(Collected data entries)
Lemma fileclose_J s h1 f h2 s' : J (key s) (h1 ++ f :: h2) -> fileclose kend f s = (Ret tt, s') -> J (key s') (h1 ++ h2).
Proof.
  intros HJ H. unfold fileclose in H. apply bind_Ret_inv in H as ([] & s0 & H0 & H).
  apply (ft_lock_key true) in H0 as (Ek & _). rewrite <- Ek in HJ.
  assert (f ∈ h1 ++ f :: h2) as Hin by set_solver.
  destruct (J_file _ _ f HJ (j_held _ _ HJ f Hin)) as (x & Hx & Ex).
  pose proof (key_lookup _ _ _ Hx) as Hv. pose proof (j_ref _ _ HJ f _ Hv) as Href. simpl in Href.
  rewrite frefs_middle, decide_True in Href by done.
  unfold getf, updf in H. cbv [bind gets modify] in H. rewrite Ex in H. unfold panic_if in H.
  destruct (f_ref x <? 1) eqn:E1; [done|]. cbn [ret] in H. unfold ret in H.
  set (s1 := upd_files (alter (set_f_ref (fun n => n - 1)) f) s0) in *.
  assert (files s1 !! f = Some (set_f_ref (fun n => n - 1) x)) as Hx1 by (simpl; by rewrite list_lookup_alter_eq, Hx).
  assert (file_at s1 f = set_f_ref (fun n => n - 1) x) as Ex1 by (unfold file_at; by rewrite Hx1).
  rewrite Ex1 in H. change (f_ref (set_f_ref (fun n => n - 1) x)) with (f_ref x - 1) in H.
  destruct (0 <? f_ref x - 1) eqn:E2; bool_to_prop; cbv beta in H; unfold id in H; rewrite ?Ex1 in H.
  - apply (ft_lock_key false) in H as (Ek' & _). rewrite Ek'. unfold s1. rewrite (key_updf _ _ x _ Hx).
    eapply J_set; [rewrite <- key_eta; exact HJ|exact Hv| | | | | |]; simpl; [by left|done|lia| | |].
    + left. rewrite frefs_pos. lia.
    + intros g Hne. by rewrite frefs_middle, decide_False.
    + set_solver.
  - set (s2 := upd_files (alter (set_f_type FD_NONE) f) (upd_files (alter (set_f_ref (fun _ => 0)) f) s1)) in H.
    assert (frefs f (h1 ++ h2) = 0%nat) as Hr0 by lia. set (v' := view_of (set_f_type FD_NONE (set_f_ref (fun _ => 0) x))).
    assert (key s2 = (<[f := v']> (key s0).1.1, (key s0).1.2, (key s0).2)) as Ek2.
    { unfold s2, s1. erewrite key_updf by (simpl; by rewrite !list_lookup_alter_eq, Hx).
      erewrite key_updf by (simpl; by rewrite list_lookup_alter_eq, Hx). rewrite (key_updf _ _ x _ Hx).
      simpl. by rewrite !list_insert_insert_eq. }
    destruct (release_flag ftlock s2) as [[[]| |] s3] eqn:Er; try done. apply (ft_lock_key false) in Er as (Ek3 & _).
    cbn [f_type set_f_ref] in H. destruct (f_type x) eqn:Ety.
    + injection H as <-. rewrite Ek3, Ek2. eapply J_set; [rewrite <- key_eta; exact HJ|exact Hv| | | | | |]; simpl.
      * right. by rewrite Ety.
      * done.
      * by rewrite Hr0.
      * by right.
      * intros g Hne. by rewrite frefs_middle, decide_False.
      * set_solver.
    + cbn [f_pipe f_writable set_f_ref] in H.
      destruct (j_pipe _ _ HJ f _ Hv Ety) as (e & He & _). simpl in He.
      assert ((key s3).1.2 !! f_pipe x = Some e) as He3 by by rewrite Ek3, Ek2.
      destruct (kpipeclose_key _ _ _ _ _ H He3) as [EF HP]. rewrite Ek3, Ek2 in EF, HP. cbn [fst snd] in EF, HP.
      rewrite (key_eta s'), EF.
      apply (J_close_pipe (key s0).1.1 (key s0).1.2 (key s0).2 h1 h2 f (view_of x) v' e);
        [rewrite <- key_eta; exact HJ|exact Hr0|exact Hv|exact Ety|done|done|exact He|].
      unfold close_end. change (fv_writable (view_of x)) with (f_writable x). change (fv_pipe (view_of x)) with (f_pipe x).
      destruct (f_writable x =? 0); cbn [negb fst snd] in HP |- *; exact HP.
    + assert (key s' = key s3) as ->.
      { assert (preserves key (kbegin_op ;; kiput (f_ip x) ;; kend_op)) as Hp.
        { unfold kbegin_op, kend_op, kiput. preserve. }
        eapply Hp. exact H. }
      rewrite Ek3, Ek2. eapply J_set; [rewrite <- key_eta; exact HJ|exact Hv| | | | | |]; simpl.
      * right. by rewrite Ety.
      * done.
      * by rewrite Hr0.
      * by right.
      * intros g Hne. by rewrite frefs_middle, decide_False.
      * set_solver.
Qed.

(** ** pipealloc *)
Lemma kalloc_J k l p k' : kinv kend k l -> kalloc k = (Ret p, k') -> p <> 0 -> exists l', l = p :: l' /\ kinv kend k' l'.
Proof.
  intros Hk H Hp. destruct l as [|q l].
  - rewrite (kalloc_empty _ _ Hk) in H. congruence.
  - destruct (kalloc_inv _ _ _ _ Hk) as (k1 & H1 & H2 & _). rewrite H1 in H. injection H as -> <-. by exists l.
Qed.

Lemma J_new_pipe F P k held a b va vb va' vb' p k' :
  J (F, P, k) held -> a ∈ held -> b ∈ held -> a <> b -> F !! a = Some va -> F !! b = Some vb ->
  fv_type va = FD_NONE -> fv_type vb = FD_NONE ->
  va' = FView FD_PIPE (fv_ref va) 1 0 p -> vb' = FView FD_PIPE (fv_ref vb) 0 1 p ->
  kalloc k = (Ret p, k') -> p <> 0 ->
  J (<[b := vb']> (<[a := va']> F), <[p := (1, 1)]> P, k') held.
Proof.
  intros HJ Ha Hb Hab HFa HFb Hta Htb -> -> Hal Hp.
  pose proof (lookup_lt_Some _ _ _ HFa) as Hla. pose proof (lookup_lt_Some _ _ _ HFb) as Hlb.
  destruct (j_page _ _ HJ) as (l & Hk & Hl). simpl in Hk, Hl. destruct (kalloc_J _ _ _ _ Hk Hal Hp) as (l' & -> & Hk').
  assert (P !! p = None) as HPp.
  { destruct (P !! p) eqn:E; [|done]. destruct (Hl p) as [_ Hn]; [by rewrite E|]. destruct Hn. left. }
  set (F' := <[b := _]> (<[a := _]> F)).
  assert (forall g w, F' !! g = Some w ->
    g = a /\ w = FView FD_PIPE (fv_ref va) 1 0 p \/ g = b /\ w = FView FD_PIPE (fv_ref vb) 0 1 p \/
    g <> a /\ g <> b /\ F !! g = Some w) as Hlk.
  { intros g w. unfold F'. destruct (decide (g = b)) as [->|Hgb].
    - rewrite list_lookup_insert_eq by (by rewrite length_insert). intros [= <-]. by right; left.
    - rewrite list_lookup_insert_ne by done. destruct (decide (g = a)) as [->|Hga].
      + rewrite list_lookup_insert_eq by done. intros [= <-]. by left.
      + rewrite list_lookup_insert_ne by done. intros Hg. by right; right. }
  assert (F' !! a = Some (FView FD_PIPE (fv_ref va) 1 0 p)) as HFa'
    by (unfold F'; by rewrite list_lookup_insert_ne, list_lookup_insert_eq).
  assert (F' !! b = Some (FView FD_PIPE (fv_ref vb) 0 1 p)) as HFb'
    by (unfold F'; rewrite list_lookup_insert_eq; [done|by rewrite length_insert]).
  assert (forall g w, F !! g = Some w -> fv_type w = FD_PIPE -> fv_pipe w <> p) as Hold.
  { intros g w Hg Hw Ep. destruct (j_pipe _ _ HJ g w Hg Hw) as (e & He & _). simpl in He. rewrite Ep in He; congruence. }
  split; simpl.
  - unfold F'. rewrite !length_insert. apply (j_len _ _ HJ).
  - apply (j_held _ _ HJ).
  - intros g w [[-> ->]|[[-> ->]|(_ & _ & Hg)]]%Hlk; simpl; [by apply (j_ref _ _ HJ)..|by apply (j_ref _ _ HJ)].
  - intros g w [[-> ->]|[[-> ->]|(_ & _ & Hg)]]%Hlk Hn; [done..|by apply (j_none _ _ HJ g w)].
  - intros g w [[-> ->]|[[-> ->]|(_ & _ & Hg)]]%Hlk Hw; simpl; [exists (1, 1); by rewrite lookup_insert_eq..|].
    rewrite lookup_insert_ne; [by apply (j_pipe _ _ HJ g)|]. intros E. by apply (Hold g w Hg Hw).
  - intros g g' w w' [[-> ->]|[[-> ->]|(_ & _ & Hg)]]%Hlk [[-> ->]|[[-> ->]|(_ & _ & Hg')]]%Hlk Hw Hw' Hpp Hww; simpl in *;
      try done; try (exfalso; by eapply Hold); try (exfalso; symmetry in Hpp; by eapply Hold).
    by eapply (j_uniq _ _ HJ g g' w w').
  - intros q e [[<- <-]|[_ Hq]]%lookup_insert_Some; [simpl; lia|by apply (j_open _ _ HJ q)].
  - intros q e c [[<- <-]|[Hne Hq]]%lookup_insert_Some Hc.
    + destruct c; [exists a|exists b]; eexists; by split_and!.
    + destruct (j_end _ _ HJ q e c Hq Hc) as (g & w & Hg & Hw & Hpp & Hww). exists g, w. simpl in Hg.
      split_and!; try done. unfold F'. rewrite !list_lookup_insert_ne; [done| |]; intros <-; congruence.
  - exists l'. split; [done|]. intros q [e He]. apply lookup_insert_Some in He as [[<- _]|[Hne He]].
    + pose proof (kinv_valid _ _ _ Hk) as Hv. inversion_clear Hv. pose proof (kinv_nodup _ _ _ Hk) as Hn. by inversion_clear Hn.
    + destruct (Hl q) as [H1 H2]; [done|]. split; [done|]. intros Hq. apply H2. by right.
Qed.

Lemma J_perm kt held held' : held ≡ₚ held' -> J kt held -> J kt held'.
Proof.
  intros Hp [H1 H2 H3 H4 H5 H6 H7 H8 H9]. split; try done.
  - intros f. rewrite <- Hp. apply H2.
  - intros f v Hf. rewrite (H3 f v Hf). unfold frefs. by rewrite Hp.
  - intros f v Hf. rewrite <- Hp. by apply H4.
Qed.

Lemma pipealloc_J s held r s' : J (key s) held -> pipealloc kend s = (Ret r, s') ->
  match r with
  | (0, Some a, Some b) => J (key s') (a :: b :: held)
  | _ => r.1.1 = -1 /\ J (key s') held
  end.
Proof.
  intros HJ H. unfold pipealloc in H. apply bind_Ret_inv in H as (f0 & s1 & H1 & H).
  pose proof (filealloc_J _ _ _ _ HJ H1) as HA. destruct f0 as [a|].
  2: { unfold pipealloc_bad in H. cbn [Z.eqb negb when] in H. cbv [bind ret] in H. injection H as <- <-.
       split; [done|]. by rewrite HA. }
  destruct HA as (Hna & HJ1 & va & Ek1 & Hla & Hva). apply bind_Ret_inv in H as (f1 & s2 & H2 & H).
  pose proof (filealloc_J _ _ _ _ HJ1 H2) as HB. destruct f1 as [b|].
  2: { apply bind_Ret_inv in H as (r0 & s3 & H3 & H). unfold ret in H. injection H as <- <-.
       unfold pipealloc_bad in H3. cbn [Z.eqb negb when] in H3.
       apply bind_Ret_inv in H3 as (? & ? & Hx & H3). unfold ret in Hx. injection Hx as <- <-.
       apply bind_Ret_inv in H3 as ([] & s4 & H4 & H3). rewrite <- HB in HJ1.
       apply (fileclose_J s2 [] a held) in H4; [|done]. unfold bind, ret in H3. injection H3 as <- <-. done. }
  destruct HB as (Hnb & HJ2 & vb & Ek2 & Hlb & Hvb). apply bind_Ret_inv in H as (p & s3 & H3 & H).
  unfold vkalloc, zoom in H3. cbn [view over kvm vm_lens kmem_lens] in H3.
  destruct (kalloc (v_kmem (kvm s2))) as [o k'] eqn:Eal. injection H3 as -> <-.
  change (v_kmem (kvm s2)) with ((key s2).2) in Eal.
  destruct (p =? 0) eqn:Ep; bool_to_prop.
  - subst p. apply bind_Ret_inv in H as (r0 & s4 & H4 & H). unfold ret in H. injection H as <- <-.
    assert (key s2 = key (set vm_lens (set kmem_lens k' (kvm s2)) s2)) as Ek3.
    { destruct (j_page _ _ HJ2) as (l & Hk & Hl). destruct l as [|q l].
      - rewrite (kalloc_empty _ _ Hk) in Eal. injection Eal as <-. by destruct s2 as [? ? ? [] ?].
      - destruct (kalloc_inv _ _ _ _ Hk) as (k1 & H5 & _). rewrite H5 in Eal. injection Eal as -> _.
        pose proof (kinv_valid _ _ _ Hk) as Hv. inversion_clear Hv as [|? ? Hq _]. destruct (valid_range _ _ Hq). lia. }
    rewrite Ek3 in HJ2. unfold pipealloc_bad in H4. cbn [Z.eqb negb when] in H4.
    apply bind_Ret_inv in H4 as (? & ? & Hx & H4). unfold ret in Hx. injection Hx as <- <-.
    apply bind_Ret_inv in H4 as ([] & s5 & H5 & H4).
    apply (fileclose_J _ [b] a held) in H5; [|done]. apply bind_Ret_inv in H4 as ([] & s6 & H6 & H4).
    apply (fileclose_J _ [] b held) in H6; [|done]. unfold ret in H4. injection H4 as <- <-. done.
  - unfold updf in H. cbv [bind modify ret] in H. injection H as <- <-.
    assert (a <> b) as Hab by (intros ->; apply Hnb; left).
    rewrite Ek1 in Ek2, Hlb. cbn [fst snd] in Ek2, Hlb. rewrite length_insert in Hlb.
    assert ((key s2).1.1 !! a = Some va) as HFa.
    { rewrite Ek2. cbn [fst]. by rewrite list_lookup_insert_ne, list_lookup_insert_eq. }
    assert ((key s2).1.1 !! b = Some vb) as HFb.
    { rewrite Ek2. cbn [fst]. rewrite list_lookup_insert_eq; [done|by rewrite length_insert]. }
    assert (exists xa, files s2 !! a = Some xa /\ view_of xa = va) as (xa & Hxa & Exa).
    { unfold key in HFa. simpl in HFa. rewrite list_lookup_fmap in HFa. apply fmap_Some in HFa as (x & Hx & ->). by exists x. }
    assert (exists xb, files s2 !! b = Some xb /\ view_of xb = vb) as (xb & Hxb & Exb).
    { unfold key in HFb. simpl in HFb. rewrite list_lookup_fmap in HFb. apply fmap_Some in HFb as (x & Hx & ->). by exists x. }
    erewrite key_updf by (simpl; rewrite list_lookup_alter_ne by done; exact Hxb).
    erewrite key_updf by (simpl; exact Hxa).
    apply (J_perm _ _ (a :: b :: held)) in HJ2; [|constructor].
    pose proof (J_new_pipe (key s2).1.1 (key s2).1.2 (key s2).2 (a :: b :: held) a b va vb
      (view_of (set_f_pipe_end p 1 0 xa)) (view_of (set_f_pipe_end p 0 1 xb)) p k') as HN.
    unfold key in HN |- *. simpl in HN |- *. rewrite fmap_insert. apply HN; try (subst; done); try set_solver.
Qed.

* WHAT NEEDS TO BE DONE:
In your answer, include only the lines above starting at the line that holds "as (r0 & s3" and ending at the line that holds "apply bind_Ret_inv in H3 as ([]", copied exactly.

* ANSWER SPACE:
  2: { apply bind_Ret_inv in H as (r0 & s3 & H3 & H). unfold ret in H. injection H as <- <-.
       unfold pipealloc_bad in H3. cbn [Z.eqb negb when] in H3.
       apply bind_Ret_inv in H3 as (? & ? & Hx & H3). unfold ret in Hx. injection Hx as <- <-.
       apply bind_Ret_inv in H3 as ([] & s4 & H4 & H3). rewrite <- HB in HJ1.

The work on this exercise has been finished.